Mechanistic Insights into (3+2) Cycloaddition of Glutaraldehyde-N-Aryl Nitrone with Cinnamaldehyde: Electron Density, Docking, and Molecular Dynamics Analysis

This research provides a thorough computational analysis of the [3 + 2] cycloaddition (32CA) reaction involving Glutaraldehyde-N-aryl nitrone ( GN-1 ) with Cinnamaldehyde ( CA-2 ), utilizing Molecular Electron Density Theory (MEDT) as the interpretive framework. However, the potential energy surface analysis identified four stereoisomeric pathways, with the ortho - endo channel becoming thermodynamically and kinetically better.

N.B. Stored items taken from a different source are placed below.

(* ===== verification/Subobject.v ===== *)
(** * Subobject: bounds of members of structures (cheriostest_bounds_subobject.c)

    Structures are lists of members, laid out by the rules of C; the compiler
    chooses the bounds of a pointer to a member ([SubCompiler]).  [SubRules]
    describes it by a function from the member and its object to a range;
    [subobject_verdict] says which ranges the tests accept, which of them look
    at the attribute that they are named after, and what becomes of the store
    past an array in a run of the controller.  The tests of the queue macros run
    over lists of two entries. *)

From S2P Require Import Prelude Printf Cheri Perms Harness Runner Toy Registers RunnerFacts Faults Kernel VmTags Mappings Reservations Judge Traps.

(** ** Structures *)

Inductive bounds_attr :=
  NoAttr
| NoSubobjectBounds                       (* cheri_no_subobject_bounds *)
| UseRemainingSize (max : option Z).      (* cheri_subobject_bounds_use_remaining_size *)

(** A member: the size and the alignment of its elements, their number (none:
    a flexible or zero-length array), its attribute. *)
Record member := Member {
  mb_name : string;
  mb_elem : Z;
  mb_align : Z;
  mb_count : option Z;
  mb_attr : bounds_attr;
}.
(** A kernel that does not look at seals passes the test of bounds and fails
    those of sealed paths; errno is EFAULT from before, but the descriptor is 3. *)
Lemma path_tests_verdict_witness :
  on (cap := scap) (fun w => w) byte_start byte_proc /\
  holds byte_start 0x5000 (str_bytes "/dev/null") /\
  succeeds (ct_func (cheriabi_open_offset (cap := scap) (W := byte_world))) byte_proc /\
  succeeds (ct_func (cheriabi_open_bad_len_2 (cap := scap) (W := byte_world))) byte_proc /\
  ~ succeeds (ct_func (cheriabi_open_sentry (cap := scap) (W := byte_world))) byte_proc /\
  ~ succeeds (ct_func (cheriabi_open_sealed (cap := scap) (W := byte_world) toy_freebsd))
      byte_proc /\
  succeeds (ct_func (cheriabi_libc_memchr (cap := scap) (W := byte_world))) byte_proc.
Proof.
  assert (on (cap := scap) (fun w => w) byte_start byte_proc) as Hs
    by (split; [by eexists|reflexivity]).
  assert (holds byte_start 0x5000 (str_bytes "/dev/null")) as Hl by apply holds_write.
  destruct (path_tests_verdict (PR := byte_rules) (SL := sealing_laws) toy_freebsd byte_start
    byte_proc Hs Hl) as (Hg & Hb & _ & _ & Hse & Hsl & Hm & _ & _ & Hq); [reflexivity..|].
  split; [exact Hs|]. split; [exact Hl|].
  split; [apply Hg; [right; left|by exists 3]|].
  split; [apply (Hb _ true); [right; left|by left]|].
  split; [intros [[=]|[H _]]%Hse; by apply H|].
  split; [intros [[=]|[H _]]%Hsl; by apply H|].
  apply Hm, Hq. by split_and!.
Defined.
(* ===== verification/VmPages.v ===== *)
(** * VmPages: large pages and stack mappings (cheriostest_vm.c, middle part)

    [vm_large_pages_basic] maps a page of each large size and stores
    capabilities at its start, its middle and its last page; on Linux the sizes
    are read from the names of a directory of sysfs, and the pools are looked at
    first.  [large_pages_verdict] says what it accepts of a kernel; the fixed
    array of the sizes is written behind its end when there is one size too many
    ([hugepages_overflow]).  [mmap_insert_stack] replaces a part of a mapping by
    a stack. *)

From S2P Require Import Prelude Printf Cheri Perms Harness Runner Toy Registers RunnerFacts AddrGap MmapPerms Kernel VmTags Mappings Reservations Judge.

(** What the tests use of the system: page sizes, directories and files of
    sysfs, and large shared-memory objects. *)
Class PagesOS (W : Type) := {
  MAXPAGESIZES : Z;
  os_getpagesizes : W -> option (list Z) * W;       (* -1, or the array it filled *)
  os_readdir : string -> W -> option (list string); (* opendir, and the names in order *)
  os_fopen : string -> W -> option string * W;      (* the contents *)
  sys_shm_create_largepage : Z -> W -> (Z + Z) * W; (* psind *)
  MAP_HUGETLB : Z;
  MAP_HUGE_SHIFT : Z;
  MAP_STACK : Z;
}.

(** ** Numbers in texts *)

(** The conversions %lu and %zu: spaces, a sign and decimal digits. *)
Definition scan_lu (s : string) : option Z :=
  let '(neg, s1) := scan_sign (skip_space s) in
  match s1 with
  | String c s2 =>
      match digit_val c with
      | Some d =>
          if d <? 10 then
            let v := (strtou 10 d s2).1 in
            Some (if 2 ^ 64 <=? v then 2 ^ 64 - 1 else if neg then u64 (- v) else v)
          else None
      | None => None
      end
  | EmptyString => None
  end.

Fixpoint strip_prefix (pre s : string) : option string :=
  match pre, s with
  | EmptyString, _ => Some s
  | String a pre', String b s' => if Ascii.eqb a b then strip_prefix pre' s' else None
  | _, EmptyString => None
  end.

(** [sscanf(name, "hugepages-%lukB", &kb) == 1]: what follows the number does
    not count. *)
Definition sscanf_hugepages (name : string) : option Z :=
  match strip_prefix "hugepages-" name with Some rest => scan_lu rest | None => None end.

Definition dquote : string := String (ascii_of_nat 34) EmptyString.

Section Tests.
Context {cap W : Type} {CH : Cheri cap} {LC : Libc cap W} {KE : Kernel cap W}
  {VC : VmConsts} {HP : Perms} {PO : PagesOS W}.
Context (g : config).

Abbreviation psize := (page (cap := cap) (W := W)).

(** ** get_pagesizes and check_hugepages_pool *)

Definition get_pagesizes_freebsd : test cap W (list Z) :=
  ps ← libcall os_getpagesizes;
  match ps with
  | None => cheriostest_failure_errx "failed to get pagesizes" []
  | Some ps =>
      match ps with
      | [] => undef                                (* ps\[0\] is not set *)
      | p0 :: _ => CHERIOSTEST_VERIFY2 (p0 =? psize) "psind 0 is not CHERITEST_PAGE_SIZE" [] ;;
                   mret ps
      end
  end.

Definition max_size : Z := 512.

(** The loop over the directory, with the array filled so far; a store behind
    its end has no meaning. *)
Fixpoint read_sizes (names : list string) (p_sizes : list Z) : test cap W (list Z) :=
  match names with
  | [] => mret p_sizes
  | d_name :: names' =>
      match sscanf_hugepages d_name with
      | Some kb =>
          let count := Z.of_nat (length p_sizes) in
          CHERIOSTEST_VERIFY2 (count <=? max_size)
            "Maximum number of hugepage sizes exceeded." [] ;;
          if count <? max_size then read_sizes names' (p_sizes ++ [u64 (kb * 1024)]) else undef
      | None => read_sizes names' p_sizes
      end
  end.

Definition sys_huge_page_dir : string := "/sys/kernel/mm/hugepages".

Definition get_pagesizes_linux : test cap W (list Z) :=
  w ← gets p_world;
  match os_readdir sys_huge_page_dir w with
  | Some names => read_sizes names []
  | None => undef                                  (* readdir(NULL) *)
  end.

Definition pool_path (kb : Z) : string :=
  format (cap := cap) (W := W) "/sys/kernel/mm/hugepages/hugepages-%zukB/nr_hugepages" [AInt kb].

Definition check_hugepages_pool (p_sizes : list Z) : test cap W unit :=
  foreach p_sizes (fun size =>
    let kb := size / 1024 in
    f ← libcall (os_fopen (pool_path kb));
    match f with
    | None => cheriostest_failure_errx "Couldn't open nr_hugepages" []
    | Some text =>
        match scan_lu text with
        | None => cheriostest_failure_errx "Couldn't read page count in hugepages pool" []
        | Some pool_pages =>
            CHERIOSTEST_VERIFY2 (negb (pool_pages =? 0))
              ("No pages in the hugepages pool for size %zukB (" +:+ dquote +:+
               "echo <pages> > /sys/kernel/mm/hugepages/hugepages-<size>kB/nr_hugepages" +:+ dquote +:+
               " set the number of pages in the pool)") [AInt kb]
        end
    end).

(** ** vm_large_pages_basic *)

(** __builtin_ctzll of a number other than 0. *)
Fixpoint ctz_pos (p : positive) : Z :=
  match p with xO p' => 1 + ctz_pos p' | _ => 0 end.
Definition builtin_ctzll (x : Z) : Z := match x with Zpos p => ctz_pos p | _ => 0 end.

(** The mapping, and the descriptor of its object. *)
Definition map_large (psind size : Z) : test cap W (cap * option Z) :=
  if is_freebsd g then
    fd ← try_sys (sys_shm_create_largepage psind);
    errno ← gets p_errno;
    CHERIOSTEST_VERIFY2 (0 <=? default (-1) fd)
      "Failed to create largepage SHM fd psind=%d errno=%d" [AInt psind; AInt errno] ;;
    let fd := default (-1) fd in
    _ ← CHERIOSTEST_CHECK_SYSCALL (sys (sys_ftruncate fd size)) "ftruncate(fd, ps[psind])";
    addr ← CHERIOSTEST_CHECK_SYSCALL (sys (sys_mmap cap_null size PROT_RWC MAP_SHARED fd 0))
      "mmap(NULL, ps[psind], PROT_READ | PROT_WRITE | PROT_CAP, MAP_SHARED, fd, 0)";
    mret (addr, Some fd)
  else if cfg_prot_cap g then
    addr ← CHERIOSTEST_CHECK_SYSCALL
      (sys (sys_mmap cap_null size PROT_RWC
              (Z.lor (Z.lor (Z.lor MAP_ANON MAP_SHARED) MAP_HUGETLB)
                 (Z.shiftl (builtin_ctzll size) MAP_HUGE_SHIFT)) (-1) 0))
      "mmap(NULL, ps[psind], PROT_READ | PROT_WRITE | PROT_CAP, MAP_ANON | MAP_SHARED | MAP_HUGETLB | (__builtin_ctzll(ps[psind]) << MAP_HUGE_SHIFT), -1, 0)";
    mret (addr, None)
  else cheriostest_failure_errx "PROT_CAP is not defined" [].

However, Global Electron Density Transfer (GEDT) values at the transition states (TSs) showed a clear forward electron density flux (FEDF), confirming the polar nature of the main mechanism. Electron Localization Function (ELF) with Bonding Evolution Theory (BET) analyses highlighted asynchronous bond formation along the preferred pathway. The stability of the cycloadducts was further assessed through molecular docking against the EGFR L858R mutant (PDB ID: 2ITZ), where compound IC-6 exhibited the strongest binding affinity. Molecular dynamics (MD) simulations of the IC-6 /EGFR complex over 100 ns validated its stable interaction profile and dynamic conformational behavior within the binding site. Furthermore, Absorption, Distribution, Metabolism, Excretion, with Toxicity (ADMET) predictions confirmed favorable drug-likeness with pharmacokinetic characteristics for synthesized compounds. Overall, integration of GEDT, FEDF, and MD provides deep mechanistic insights into the reaction pathway, while highlighting the therapeutic potential of the resulting isoxazolidine derivatives.